Even if we don’t always realize it, every day we are faced with a multitude of real and imaginary demands which can end up affecting our health and personal well-being.
The individual who faces these demands – that is, the way we solve problems – is of great importance in maintaining personal balance.
The consequences of coping styles
Several studies have analyzed the effects of the coping styles we use in unfavorable situationsand they come to the conclusion that we face challenges with varying degrees of success depending on the traits that make up our personality.
For example, an emotion-focused coping style that includes distancing, self-control, seeking social support, evasion, accepting responsibility, and positive reassessment will be more beneficial than one. adjustment that includes isolation, guilt, fear and negative reassessment. The way we deal with our emotions in these difficult situations will manifest itself in either stability or emotional instability.
The importance of self-knowledge in the face of everyday challenges
Knowing yourself has been one of the great challenges posed since antiquity; therefore, current science has designed sophisticated personality tests perfected with certain mathematical algorithms and of course always subject to the interpretation of an expert professional.
Currently, the instruments that can help us the most in the process of improving therapy are personality tests and anxiety scales.
To measure personality structure, the most widely used model is the five-factor model, using the NE0 PI-R personality inventory (Costa and McCrae, 2008). This test is one of the most prestigious tools for the assessment of non-pathological personality and has become one of the most used tools in various fields. It consists of 240 questions that are answered on a scale of five response options and assess the five main personality factors: neuroticism, extroversion, openness, kindness and responsibility.
The pillars of personality
The five-factor model of personality traits was an important novelty in personality research, and the results obtained from tests based on this have led to new avenues of knowledge in personality theories.

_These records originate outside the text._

(** X1: the configuration module loads exactly when each of the fifteen
    required variables holds a non-empty text and [BigInt] accepts the two
    quota texts (the variable's value, or the default when it is unset or
    empty). *)
Theorem configuration_loads_iff
    (env : gmap string string) (parseInt parseFloat : string -> number)
    (BigInt : string -> Result Z) :
  (exists cfg, Loader.configuration env parseInt parseFloat BigInt = Ok cfg)
  <-> (Forall (fun name => isSet env name = true) requiredVariables
       /\ (exists limit,
              BigInt (orElse (env !! "USER_STORAGE_LIMIT") "10737418240") = Ok limit)
       /\ (exists size,
              BigInt (orElse (env !! "USER_MAX_FILE_SIZE") "104857600") = Ok size)).
Proof.
  unfold Loader.configuration, Loader.s3FromEnv, Loader.getOptionalEnv,
    requiredVariables.
  split.
  - loader_steps env BigInt ltac:(intros [cfg H]; discriminate H).
    intros _. split; [repeat constructor; assumption|].
    split; eexists; reflexivity.
  - intros (Hall & [limit Hlimit] & [size Hsize]).
    repeat match goal with
           | H : Forall _ (_ :: _) |- _ => inversion H; clear H; subst
           end.
    loader_steps env BigInt ltac:(congruence).
    eexists. reflexivity.
Qed.

(** X2: when a required variable is unset or empty, the module throws
    [Error(`${name} is not set`)] for the first such variable in source
    order; [SERVER_NAME] is read first of all, the others after [BigInt] has
    accepted the two quota texts. *)
Theorem configuration_reports_first_missing
    (env : gmap string string) (parseInt parseFloat : string -> number)
    (BigInt : string -> Result Z) (name : string) (limit size : Z) :
  find (fun n => negb (isSet env n)) requiredVariables = Some name ->
  name = "SERVER_NAME"
  \/ (BigInt (orElse (env !! "USER_STORAGE_LIMIT") "10737418240") = Ok limit
      /\ BigInt (orElse (env !! "USER_MAX_FILE_SIZE") "104857600") = Ok size) ->
  Loader.configuration env parseInt parseFloat BigInt
  = Throw (Error (name +:+ " is not set")).
Proof.
  intros Hfind Hquotas.
  unfold Loader.configuration, Loader.s3FromEnv, Loader.getOptionalEnv.
  destruct Hquotas as [->|[Hlimit Hsize]].
  - apply find_some in Hfind. destruct Hfind as [_ Hunset].
    destruct (getRequiredEnv_cases env "SERVER_NAME") as [(v & _ & Hset)|[Hget _]].
    + rewrite Hset in Hunset. discriminate Hunset.
    + rewrite Hget. reflexivity.
  - cbn [find requiredVariables] in Hfind.
    loader_steps env BigInt
      ltac:(first
              [ congruence
              | repeat match goal with
                       | Hs : isSet env _ = _ |- _ => rewrite Hs in Hfind; clear Hs
                       end;
                cbn [negb] in Hfind; inversion Hfind; reflexivity ]).
    repeat match goal with
           | Hs : isSet env _ = _ |- _ => rewrite Hs in Hfind; clear Hs
           end.
    discriminate Hfind.
Qed.

Lemma configuration_reports_first_missing_witness :
  Loader.configuration
    (delete "REDIS_URL" (delete "SMTP_EMAIL_FROM" (Sample.envOf [])))
    Sample.parseInt Sample.parseFloat Sample.BigInt
  = Throw (Error ("REDIS_URL" +:+ " is not set")).
Proof.
  apply (configuration_reports_first_missing
           (delete "REDIS_URL" (delete "SMTP_EMAIL_FROM" (Sample.envOf [])))
           Sample.parseInt Sample.parseFloat Sample.BigInt
           "REDIS_URL" 10737418240 104857600).
  - vm_compute. reflexivity.
  - right. split; vm_compute; reflexivity.
Defined.

(** X3: the two quota variables are optional, yet a text that [BigInt]
    rejects aborts the module with [BigInt]'s exception, once
    [SERVER_NAME] is set and whatever the rest of the environment holds. *)
Theorem configuration_rejected_quota_aborts
    (env : gmap string string) (parseInt parseFloat : string -> number)
    (BigInt : string -> Result Z) (e : Exception) :
  isSet env "SERVER_NAME" = true ->
  BigInt (orElse (env !! "USER_STORAGE_LIMIT") "10737418240") = Throw e
  \/ ((exists limit,
          BigInt (orElse (env !! "USER_STORAGE_LIMIT") "10737418240") = Ok limit)
      /\ BigInt (orElse (env !! "USER_MAX_FILE_SIZE") "104857600") = Throw e) ->
  Loader.configuration env parseInt parseFloat BigInt = Throw e.
Proof.
  intros Hname Hquota.
  unfold Loader.configuration, Loader.getOptionalEnv.
  destruct (getRequiredEnv_cases env "SERVER_NAME") as [(v & Hget & _)|[_ Hset]];
    [|congruence].
  rewrite Hget. cbn [bindR].
  destruct Hquota as [Hlimit|[[limit Hlimit] Hsize]].
  - rewrite Hlimit. reflexivity.
  - rewrite Hlimit. cbn [bindR]. rewrite Hsize. reflexivity.
Qed.

Lemma configuration_rejected_quota_aborts_witness :
  Loader.configuration (<["USER_MAX_FILE_SIZE" := "100MB"]> (Sample.envOf []))
    Sample.parseInt Sample.parseFloat Sample.BigInt
  = Throw (SyntaxError "Cannot convert 100MB to a BigInt").
Proof.
  apply (configuration_rejected_quota_aborts
           (<["USER_MAX_FILE_SIZE" := "100MB"]> (Sample.envOf []))
           Sample.parseInt Sample.parseFloat Sample.BigInt
           (SyntaxError "Cannot convert 100MB to a BigInt")).
  - vm_compute. reflexivity.
  - right. split; [exists 10737418240%Z|]; vm_compute; reflexivity.
Defined.

(** ** The loader: an empty value and an unset variable *)

Section Blank.

Variable env : gmap string string.
Variable v : string.

Lemma lookup_blank_other (name : string) :
  name <> v -> <[v := ""]> env !! name = delete v env !! name.
Proof.
  intros Hne. rewrite lookup_insert_ne, lookup_delete_ne by congruence.
  reflexivity.
Qed.

Lemma orElse_blank (name fallback : string) :
  orElse (<[v := ""]> env !! name) fallback = orElse (delete v env !! name) fallback.
Proof.
  destruct (decide (name = v)) as [->|Hne].
  - rewrite lookup_insert_eq, lookup_delete_eq. reflexivity.
  - rewrite (lookup_blank_other _ Hne). reflexivity.
Qed.

Lemma isTrue_blank (name : string) :
  isTrue (<[v := ""]> env !! name) = isTrue (delete v env !! name).
Proof.
  destruct (decide (name = v)) as [->|Hne].
  - rewrite lookup_insert_eq, lookup_delete_eq. reflexivity.
  - rewrite (lookup_blank_other _ Hne). reflexivity.
Qed.

Lemma getRequiredEnv_blank (name : string) :
  Loader.getRequiredEnv (<[v := ""]> env) name
  = Loader.getRequiredEnv (delete v env) name.
Proof.
  unfold Loader.getRequiredEnv.
  destruct (decide (name = v)) as [->|Hne].
  - rewrite lookup_insert_eq, lookup_delete_eq. reflexivity.
  - rewrite (lookup_blank_other _ Hne). reflexivity.
Qed.

Lemma aiFromEnv_blank (parseInt parseFloat : string -> number) :
  Loader.aiFromEnv (<[v := ""]> env) parseInt parseFloat
  = Loader.aiFromEnv (delete v env) parseInt parseFloat.
Proof.
  assert (Loader.modelsFromEnv (<[v := ""]> env) parseFloat
          = Loader.modelsFromEnv (delete v env) parseFloat) as Hmodels.
  { apply functional_extensionality. intros task.
    destruct task; unfold Loader.modelsFromEnv, Loader.modelFromEnv,
      Loader.getOptionalEnv; rewrite !orElse_blank; reflexivity. }
  unfold Loader.aiFromEnv, Loader.getOptionalEnv.
  rewrite Hmodels, !orElse_blank, !isTrue_blank. reflexivity.
Qed.

End Blank.
(** C5: for every label the root of the rendered [Button] has the fixed
    corner radius 24, which is not zero, and the fixed padding 12, and
    its child shows the label with the color style "white". *)
Theorem Button_appearance :
  styleAttr (Button env props) "borderRadius" = Some (VNum 24) /\
  24 <> 0 /\
  styleAttr (Button env props) "padding" = Some (VNum 12) /\
  exists txt : Node,
    nodeChildren (Button env props) = [txt] /\
    nodeType txt = Some Text /\
    visibleText txt = label props /\
    styleAttr txt "color" = Some (VStr "white").
Proof.
  unfold styleAttr. rewrite Button_root_style. simpl.
  split; [| split; [| split]].
  - rewrite lookup_insert_ne by discriminate. apply lookup_insert_eq.
  - discriminate.
  - do 2 (rewrite lookup_insert_ne by discriminate). apply lookup_insert_eq.
  - eexists. split; [reflexivity |]. split; [reflexivity |].
    split; [reflexivity |].
    erewrite styleOf_Elem by apply lookup_singleton_eq. simpl.
    apply lookup_singleton_eq.
Qed.

(** C6: [Button] wires no tap handler.  The rendered root has no
    [onPress] attribute, no node of the tree carries a function at all,
    and a press on the root or on any node below it returns the
    environment unchanged and emits nothing. *)
Theorem Button_no_tap_handler :
  nodeProps (Button env props) !! "onPress" = None /\
  onPressOf (Button env props) = None /\
  callbacksOf (Button env props) = [] /\
  (forall st : Env, press (Button env props) st = (st, [])) /\
  Forall (fun n => forall st : Env, press n st = (st, []))
         (subtrees (Button env props)).
Proof.
  assert (Hno : nodeProps (Button env props) !! "onPress" = None).
  { simpl. apply lookup_singleton_ne. discriminate. }
  split; [exact Hno |].
  split; [apply onPressOf_absent, Hno |].
  split; [apply Button_callbacksOf |].
  split.
  - intros st. apply press_without_onPress, onPressOf_absent, Hno.
  - apply inert_without_callbacks, Button_callbacksOf.
Qed.

(** C10: for every label the rendered [Button] is one [TouchableOpacity]
    element with exactly one child, a [Text] element whose only content
    is the label. *)
Theorem Button_structure :
  exists (rootProps textProps : gmap string PropValue),
    Button env props
    = Elem TouchableOpacity rootProps
        [ Elem Text textProps [ TextNode (label props) ] ].
Proof. unfold Button. eauto. Qed.

End ButtonSpec.

(** X1: [Button] is injective in what it reads: two renderings are equal
    only when the labels and the brand colors are. *)
Lemma Button_inj (env1 env2 : Env) (p1 p2 : ButtonProps) :
  Button env1 p1 = Button env2 p2 ->
  label p1 = label p2 /\
  getProp (colorPalette env1) "colorBrand"
  = getProp (colorPalette env2) "colorBrand".
Proof.
  intros H. split.
  - apply (f_equal visibleText) in H. exact H.
  - apply (f_equal (fun n => styleAttr n "backgroundColor")) in H.
    unfold styleAttr in H. rewrite !Button_root_style in H. simpl in H.
    rewrite !lookup_insert_eq in H. congruence.
Qed.

(** C9: the rendering of [Button] depends on the label and on the value of
    [colorPalette.colorBrand] only: two renderings that agree on both are
    equal, whatever else the two environments hold. *)
Theorem Button_noninterference (env1 env2 : Env) (p1 p2 : ButtonProps) :
  label p1 = label p2 ->
  getProp (colorPalette env1) "colorBrand"
  = getProp (colorPalette env2) "colorBrand" ->
  Button env1 p1 = Button env2 p2.
Proof. intros Hl Hc. unfold Button. rewrite Hl, Hc. reflexivity. Qed.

These theories place paramount importance on the traits that make up a given personality typology and also address the influence of the social and cultural environment on the evolution of the trait structure that defines us as unique individuals.
On another side, to measure the degree of anxiety, the most used instrument is the STAI questionnaire (Spielberger, Gorsuch & Lushene, 2011).
This test assesses two independent concepts of anxiety and consists of two sections of 20 questions each. The first analyzes anxiety as a state (A / E) and the second analyzes anxiety as a trait (A / R). It is filled with a scale with four answer options for each question. The results provide us with information on two independent concepts of anxiety.
The first is defined as a state of transient emotional anxiety (A / E) and which depends on the circumstances of the time the test is taken. The second gives us the data of a stable trait (A / R) and which characterizes individuals who tend to perceive situations as more or less threatening.
The influence of personality on coping styles
The first trait evaluated by NEO-PIR is neuroticism, and it defines this concept as the innate tendency to exhibit emotional stability or instability. Much research has investigated the relationship between our personality traits and the levels of anxiety experienced. Correlations found between neurosis factor and trait and state anxiety indicate that high levels of neurosis factor and its corresponding facets correspond to high scores on trait and state anxiety.
People with a high trait of neuroticism will use an emotion-focused approach to solve stressful situations, which can lead to long-term exhaustion due to continuous emotional wear and are manifested both by physical problems (infections, fatigue, pain …) and psychological problems (caries) , apathy, fear, doubts …).
Other personality traits that we want to know about before going into therapy are kindness and extroversion.. These personality traits assess traits of interpersonal tendencies. High scores on these factors define an affectionate, energetic and positive personality for interpersonal relationships.
Responsibility and Openness to experience, the two other characteristics that complement the “big five” respectively define the tendency to focus on achieving our goals and openness.
In short, the famous motto “know yourself” can be the key to regaining lost balance.